Starring Robert Redford

Written and directed by J.C. Chandor

Running time 106 min

MPAA Rating PG-13

Selig Film Rating Matinee

 

Robert Redford is an icon, a movie star among movie stars.  Some of his roles have been Butch Cassidy and the Sundance Kid, The Sting, The Great Gatsby and my personal favorite The Great Waldo Pepper.  He still does about a film every couple of years and his latest is All is Lost.

In the beginning, we hear the worlds that the man writes in a journal, words of hopelessness, proclaiming his desperation.  Then the film goes back eight days.  A man (a name is never given) is in the Indian Ocean on a one-man sailing trip.  He seems to be a competent sea-man but even the best sailor can run into problems.

As the film opens, his cabin is full of water.  A shipping crate has fallen off the side of a passing vessel and slammed into his hull.  The hull has been breached and he is in trouble. 

The man works steadfastly to repair his vessel on the water and pump the excess fluids out of the interior.  The water shorts out his electrical system so he must manually get the brackish liquid from his boat.  Eventually, he is able to give a makeshift patch to his vessel.  It will not make it to the shore but it still floats

He knows that he must get into the shipping lanes in order to be rescued.  He plots out his course, guessing where the lane is and how far he must travel.  It is a race against time and the elements for survival.  The film builds excitement as the man waits for a cargo vessel to notice him.

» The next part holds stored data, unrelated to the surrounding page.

Lemma negative_policy_blocks_uncovered_witness :
  PolicyCandidateBlocksOn (U := ascii_only_unicode) (D := Canonical.Demo.decoders) (Some (Demo.policy false)) []
    (Demo.view COVERAGE_STATUS_PARTIAL) Demo.req = true.
Proof.
  apply (@negative_policy_blocks_uncovered ascii_only_unicode Canonical.Demo.decoders (Demo.policy false) (Demo.predicate false)).
  - reflexivity.
  - reflexivity.
  - reflexivity.
  - discriminate.
  - apply Demo.active.
  - intros k Hk. apply list_elem_of_singleton in Hk. injection Hk as ->. split; discriminate.
Defined.

Lemma taxonomy_longest_prefix_witness :
  MapAttackClass (Some DefaultTaxonomyMapper) "942100" = ATTACK_CLASS_SQLI ∧
  ∃ r, prefix_rule (tm_Rules DefaultTaxonomyMapper) "942100" r.
Proof.
  split; [reflexivity|].
  destruct (taxonomy_longest_prefix DefaultTaxonomyMapper "942100") as [(r & Hr & _)|[H _]];
    [discriminate|reflexivity|by exists r|discriminate H].
Defined.
(* ===== verification/Rules.v ===== *)
(** * Demonstration rules and the minimal engine (lib/edgecore/rule.go, engine.go, scope.go,
    detector.go)

    Regular expressions are a parameter ([Regexp]): [re_compile] is [regexp.Compile]
    followed by [MatchString]. *)

From S2P Require Import Prelude GoStrings Contracts Signing Canonical Shape Policy.

Class Regexp := { re_compile : string → option (string → bool) }.

Definition RulePayloadSchema : string := "rules/v1".
Definition PolicyPayloadSchema : string := "policy/v1".

Record Rule := mkRule { rule_ID : string; Pattern : string; Target : string }.
Record compiledRule := mkCompiledRule { cr_rule : Rule; cr_re : string → bool }.
Record RuleDetector := mkRuleDetector { rd_id : string; rd_rules : list compiledRule }.

Record Verdict := mkVerdict {
  vd_DetectorID : string; vd_Action : Action; vd_RuleID : string; vd_Confidence : f64; vd_Message : string;
}.
Definition zero_verdict : Verdict := mkVerdict "" ActionAllow "" f64_zero "".
Definition with_detector (v : Verdict) (id : string) : Verdict :=
  mkVerdict id (vd_Action v) (vd_RuleID v) (vd_Confidence v) (vd_Message v).

Inductive CostTier := CostSyncMicros | CostAsyncMillis.

(** The [Detector] interface; [det_Match] is the optional [Match] method.  [Evaluate]
    returns a verdict next to an error. *)
Record Detector := mkDetector {
  det_ID : string; det_Tier : CostTier;
  det_Match : option (Request → string * bool);
  det_Evaluate : Request → Verdict * option string;
}.

(** ** Rule detectors *)

Definition decodedQuery (q : string) : string := default q (QueryUnescape q).

Definition targetString (target : string) (req : Request) : string :=
  if bool_decide (target = "path") then req_Path req
  else if bool_decide (target = "query") then decodedQuery (req_Query req)
  else if bool_decide (target = "body") then req_Body req
  else req_Path req +:+ " " +:+ decodedQuery (req_Query req) +:+ " " +:+ req_Body req.

Definition known_target (t : string) : bool :=
  bool_decide (t = "") || bool_decide (t = "path") || bool_decide (t = "query") || bool_decide (t = "body").

Fixpoint compile_rules {R : Regexp} (rules : list Rule) (seen : gset string) : result (list compiledRule) :=
  match rules with
  | [] => Ok []
  | r :: rules' =>
      if bool_decide (rule_ID r = "") then Err "rule with empty id"
      else if bool_decide (rule_ID r ∈ seen) then Err "duplicate rule id"
      else if bool_decide (Pattern r = "") then Err "empty pattern matches everything"
      else if negb (known_target (Target r)) then Err "unknown target"
      else match re_compile (Pattern r) with
      | None => Err "regexp"
      | Some re =>
          let! cs := compile_rules rules' ({[rule_ID r]} ∪ seen) in
          Ok (mkCompiledRule r re :: cs)
      end
  end.

Definition NewRuleDetector {R : Regexp} (id : string) (rules : list Rule) : result RuleDetector :=
  if bool_decide (length rules = 0%nat) then Err "empty rule set"
  else let! cs := compile_rules rules ∅ in Ok (mkRuleDetector id cs).

Fixpoint match_rules (cs : list compiledRule) (req : Request) : string * bool :=
  match cs with
  | [] => ("", false)
  | c :: cs' =>
      if cr_re c (targetString (Target (cr_rule c)) req) then (rule_ID (cr_rule c), true) else match_rules cs' req
  end.

Definition RuleDetector_Match (d : option RuleDetector) (req : Request) : string * bool :=
  match d with None => ("", false) | Some d => match_rules (rd_rules d) req end.

Definition f64_one : f64 := f64_of_Z 1.

Definition ruleDetection (inspectorID ruleID : string) (req : Request) : Detection :=
  let loc := if negb (bool_decide (req_Query req = "")) then INSPECTION_SURFACE_QUERY else INSPECTION_SURFACE_PATH in
  let loc := if (0 <? str_len (req_Body req)) && bool_decide (req_Query req = "") then INSPECTION_SURFACE_BODY else loc in
  mkDetection inspectorID ruleID ATTACK_CLASS_UNSPECIFIED f64_one loc "" "" "" "" "".

Definition RuleDetector_Inspect (d : RuleDetector) (view : CanonicalView) : Inspection :=
  let '(id, ok) := RuleDetector_Match (Some d) (RequestFromView view) in
  mkInspection (if ok then [ruleDetection (rd_id d) id (RequestFromView view)] else [])
    (v_Coverage view) (v_Rejected view).

Definition RuleDetector_Evaluate (d : RuleDetector) (req : Request) : Verdict * option string :=
  match RuleDetector_Match (Some d) req with
  | (id, true) => (mkVerdict "" ActionBlock id f64_one ("matched rule " +:+ id), None)
  | (_, false) => (zero_verdict, None)
  end.

(** A [*RuleDetector] seen through the interface. *)
Definition rule_detector (d : RuleDetector) : Detector :=
  mkDetector (rd_id d) CostSyncMicros (Some (RuleDetector_Match (Some d))) (RuleDetector_Evaluate d).

(** ** Scoped detectors *)

Definition Scoped_Match (inner : Detector) (prefix : string) (req : Request) : string * bool :=
  if negb (has_prefix (req_Path req) prefix) then ("", false)
  else match det_Match inner with
  | Some m => m req
  | None => let '(v, _) := det_Evaluate inner req in (vd_RuleID v, bool_decide (vd_Action v = ActionBlock))
  end.

Definition Scoped_Evaluate (inner : Detector) (prefix : string) (req : Request) : Verdict * option string :=
  if negb (has_prefix (req_Path req) prefix) then (zero_verdict, None) else det_Evaluate inner req.

Definition NewScoped (inner : Detector) (prefix : string) : Detector :=
  if bool_decide (prefix = "") then inner
  else mkDetector (det_ID inner) (det_Tier inner) (Some (Scoped_Match inner prefix)) (Scoped_Evaluate inner prefix).

(** ** The engine *)

Record Engine := mkEngine { detectors : list Detector }.

Fixpoint match_detectors (ds : list Detector) (req : Request) : Verdict * bool :=
  match ds with
  | [] => (zero_verdict, false)
  | d :: ds' =>
      match det_Match d with
      | Some m =>
          match m req with
          | (id, true) => (mkVerdict (det_ID d) ActionBlock id f64_one ("matched rule " +:+ id), true)
          | (_, false) => match_detectors ds' req
          end
      | None =>
          match det_Evaluate d req with
          | (_, Some _) => match_detectors ds' req
          | (v, None) =>
              if bool_decide (vd_Action v = ActionBlock) then (with_detector v (det_ID d), true)
              else match_detectors ds' req
          end
      end
  end.

Definition MatchRules (e : option Engine) (req : Request) : Verdict * bool :=
  match e with None => (zero_verdict, false) | Some e => match_detectors (detectors e) req end.

Definition Engine_Check (e : Engine) (req : Request) : list Verdict :=
  (λ d, match det_Evaluate d req with
        | (v, None) => with_detector v (det_ID d)
        | (_, Some err) => with_detector (mkVerdict "" ActionObserve "" f64_zero ("detector error: " +:+ err)) (det_ID d)
        end) <$> detectors e.

Definition Decide (mode : ReleaseMode) (verdicts : list Verdict) : Action :=
  if existsb (λ v, bool_decide (vd_Action v = ActionBlock)) verdicts then
    match mode with
    | RELEASE_MODE_ENFORCE | RELEASE_MODE_CANARY => ActionBlock
    | _ => ActionObserve
    end
  else ActionAllow.

(** ** Properties *)

(** What a rule set must satisfy to be loaded, given the identifiers already seen. *)
Definition rule_ok {R : Regexp} (r : Rule) : Prop :=
  rule_ID r ≠ "" ∧ Pattern r ≠ "" ∧ known_target (Target r) = true ∧ is_Some (re_compile (Pattern r)).

Lemma compile_rules_Ok {R : Regexp} rules seen cs :
  compile_rules rules seen = Ok cs →
  cr_rule <$> cs = rules ∧ Forall (λ c, re_compile (Pattern (cr_rule c)) = Some (cr_re c)) cs ∧
  Forall rule_ok rules ∧ NoDup (rule_ID <$> rules) ∧ Forall (λ r, rule_ID r ∉ seen) rules.
Proof.
  revert seen cs. induction rules as [|r rules IH]; intros seen cs; simpl.
  { intros [= <-]. split_and!; constructor. }
  do 3 (case_bool_decide; [done|]). destruct (known_target (Target r)) eqn:Ht; [|done]. simpl.
  destruct (re_compile (Pattern r)) as [re|] eqn:Hre; [|done].
  intros (cs' & Hc & [= <-])%result_bind_Ok. apply IH in Hc as (<- & Hcs & Hok & Hn & Hseen).
  split_and!.
  - done.
  - by constructor.
  - constructor; [|done]. split_and!; (done || by eexists).
  - constructor; [|done]. intros (r' & E & Hr')%list_elem_of_fmap. rewrite Forall_forall in Hseen.
    apply (Hseen r' Hr'). set_solver.
  - constructor; [done|]. eapply Forall_impl; [done|]. set_solver.
Qed.

Lemma compile_rules_complete {R : Regexp} rules seen :
  Forall rule_ok rules → NoDup (rule_ID <$> rules) → Forall (λ r, rule_ID r ∉ seen) rules →
  is_ok (compile_rules rules seen) = true.
Proof.
  intros Hok. revert seen. induction Hok as [|r rules (H1 & H2 & H3 & re & H4) Hok IH]; intros seen Hn Hs; [done|].
  simpl in *. apply NoDup_cons in Hn as [Hnr Hn]. apply Forall_cons in Hs as [Hr Hs].
  rewrite !bool_decide_eq_false_2 by done. rewrite H3. simpl. rewrite H4.
  specialize (IH ({[rule_ID r]} ∪ seen) Hn). destruct (compile_rules rules ({[rule_ID r]} ∪ seen)) eqn:E; [done|].
  apply IH. rewrite Forall_forall in *. intros x Hx. rewrite not_elem_of_union, not_elem_of_singleton. split; [|by apply Hs].
  intros Heq. apply Hnr. rewrite <- Heq. by apply list_elem_of_fmap_2.
Qed.

(** A rule set loads exactly when it is not empty, every rule has an
    identifier, a non-empty pattern that compiles and a known target, and identifiers are
    distinct; the loaded detector holds the same rules in the same order. *)
Theorem rule_detector_loads_iff {R : Regexp} id rules :
  (is_ok (NewRuleDetector id rules) = true ↔
   rules ≠ [] ∧ Forall rule_ok rules ∧ NoDup (rule_ID <$> rules)) ∧
  ∀ d, NewRuleDetector id rules = Ok d → cr_rule <$> rd_rules d = rules.
Proof.
  unfold NewRuleDetector. case_bool_decide as Hl.
  { destruct rules; [|done]. split; [naive_solver|done]. }
  split.
  - split.
    + destruct (compile_rules rules ∅) as [cs|] eqn:Hc; [|done]. intros _.
      apply compile_rules_Ok in Hc as (_ & _ & ? & ? & _). split_and!; [by intros ->|done..].
    + intros (_ & Hok & Hn). pose proof (compile_rules_complete rules ∅ Hok Hn) as H.
      destruct (compile_rules rules ∅); [done|]. apply H. apply Forall_forall. set_solver.
  - intros d (cs & Hc & [= <-])%result_bind_Ok. by apply compile_rules_Ok in Hc as (? & _).
Qed.

Lemma match_rules_none cs req :
  (match_rules cs req).2 = false ↔ Forall (λ c, cr_re c (targetString (Target (cr_rule c)) req) = false) cs.
Proof.
  induction cs as [|c cs IH]; simpl; [by split; [constructor|]|].
  rewrite Forall_cons, <- IH. destruct (cr_re c _); naive_solver.
Qed.

(** A loaded rule set scoped to a path prefix blocks, in the single-mode
    engine, exactly when the mode is ENFORCE or CANARY, the path has the prefix and some
    rule matches its target; shadow and unknown modes never block. *)
Theorem engine_decides {R : Regexp} id rules d prefix mode req :
  NewRuleDetector id rules = Ok d →
  Decide mode (Engine_Check (mkEngine [NewScoped (rule_detector d) prefix]) req) = ActionBlock ↔
  (mode = RELEASE_MODE_ENFORCE ∨ mode = RELEASE_MODE_CANARY) ∧ has_prefix (req_Path req) prefix = true ∧
  ∃ r re, r ∈ rules ∧ re_compile (Pattern r) = Some re ∧ re (targetString (Target r) req) = true.
Proof.
  intros Hd. assert (cr_rule <$> rd_rules d = rules ∧
    Forall (λ c, re_compile (Pattern (cr_rule c)) = Some (cr_re c)) (rd_rules d)) as [<- Hre].
  { unfold NewRuleDetector in Hd. case_bool_decide; [done|].
    apply result_bind_Ok in Hd as (cs & Hc & [= <-]). by apply compile_rules_Ok in Hc as (? & ? & _). }
  assert ((match_rules (rd_rules d) req).2 = true ↔
    ∃ r re, r ∈ cr_rule <$> rd_rules d ∧ re_compile (Pattern r) = Some re ∧ re (targetString (Target r) req) = true) as Hm.
  { rewrite Forall_forall in Hre. rewrite <- not_false_iff_true, match_rules_none. split.
    - intros Hn. apply not_Forall_Exists in Hn; [|intros c; apply _].
      apply Exists_exists in Hn as (c & Hc & Hb%not_false_is_true). exists (cr_rule c), (cr_re c).
      split_and!; [by apply list_elem_of_fmap_2|by apply Hre|done].
    - intros (r & re & (c & -> & Hc)%list_elem_of_fmap & Hr & Hb) Hall. rewrite Forall_forall in Hall.
      rewrite (Hre c Hc) in Hr. simplify_eq. rewrite (Hall c Hc) in Hb. done. }
  assert (∀ e, det_Evaluate e req = (if has_prefix (req_Path req) prefix then RuleDetector_Evaluate d req else (zero_verdict, None)) →
    existsb (λ v, bool_decide (vd_Action v = ActionBlock)) (Engine_Check (mkEngine [e]) req)
    = has_prefix (req_Path req) prefix && (match_rules (rd_rules d) req).2) as He.
  { intros e E. unfold Engine_Check. simpl. rewrite E. unfold RuleDetector_Evaluate, RuleDetector_Match.
    destruct (has_prefix _ _), (match_rules (rd_rules d) req) as [? []]; done. }
  rewrite <- Hm. unfold Decide. rewrite He.
  - destruct (has_prefix _ _), (match_rules (rd_rules d) req) as [? []]; simpl; destruct mode; naive_solver.
  - unfold NewScoped. case_bool_decide as Hp; [subst; done|]. simpl. unfold Scoped_Evaluate. by destruct (has_prefix _ _).
Qed.

(** ** A concrete rule set: substring patterns *)
Definition substring_regexp : Regexp := {| re_compile p := Some (λ s, contains s p) |}.

Module Demo.
Definition rules : list Rule := [mkRule "sqli" "UNION SELECT" "query"; mkRule "any" "etc/passwd" ""].
Definition req : Request := mkRequest "" "" "GET" "/api/x" "q=1+UNION+SELECT" ∅ "" "".
Definition det : RuleDetector :=
  mkRuleDetector "r" ((λ r, mkCompiledRule r (λ s, contains s (Pattern r))) <$> rules).
End Demo.

Lemma engine_decides_witness :
  Decide RELEASE_MODE_ENFORCE (Engine_Check (mkEngine [NewScoped (rule_detector Demo.det) "/api/"]) Demo.req) = ActionBlock.
Proof.
  apply (@engine_decides substring_regexp "r" Demo.rules Demo.det "/api/" RELEASE_MODE_ENFORCE Demo.req).
  - reflexivity.
  - split_and!; [by left|reflexivity|]. exists (mkRule "sqli" "UNION SELECT" "query"), (λ s, contains s "UNION SELECT").
    split_and!; [left|reflexivity|vm_compute; reflexivity].
Defined.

If Hemmingway were alive today, he would have written All is Lost.  It is about man versus nature and man verses himself.  This is not a namby-pamby individual but a real man fighting real elements while still trying to keep sane.  It is methodical exploration of the step by step process of survival.  Much like the writing of Hemmingway, the writing of All is Lost takes a basic step-by-step approach to survival.    

Robert Redford gives the performance of a lifetime with All is Lost.  The film is almost a silent movie with maybe three sentences spoken in almost two hours.  It is all done with slight glances and stoic resolve.  We are never given a back story with the character.  The film just starts and goes through the mishaps without ever revealing anything about life before our hero set sail.  There is no statement of how or why in All is Lost

Writer/director J.C. Chandor has made a simple film of survival and blended with an introspective silent drama.  By using only his camera to tell the tale, the director uses the idea of visual feast rather than talking heads to weave the tale.  It is confident film making that shows a skill seldom seen anymore.   And the seascapes are frighteningly beautiful

One of my favorite books is The Cocoanut Book by Richard Maynard.  The tome is about a man trapped on a desert island.  It is not Robinson Crusoe but a harsh reality of isolation and despair.  All is Lost follows the same kind of idea.  It is not an adventure tale but a story of impossible survival.  This is not a film that will be universally accepted and praised but it is a film that is different from 99.9% of what is shown on the silver screen. 

All is Lost is one of the most unique cinema experiences of 2013.  It should get Robert Redford an Oscar nomination for Best Actor.  While not the best film of the year, it has one of the best performances.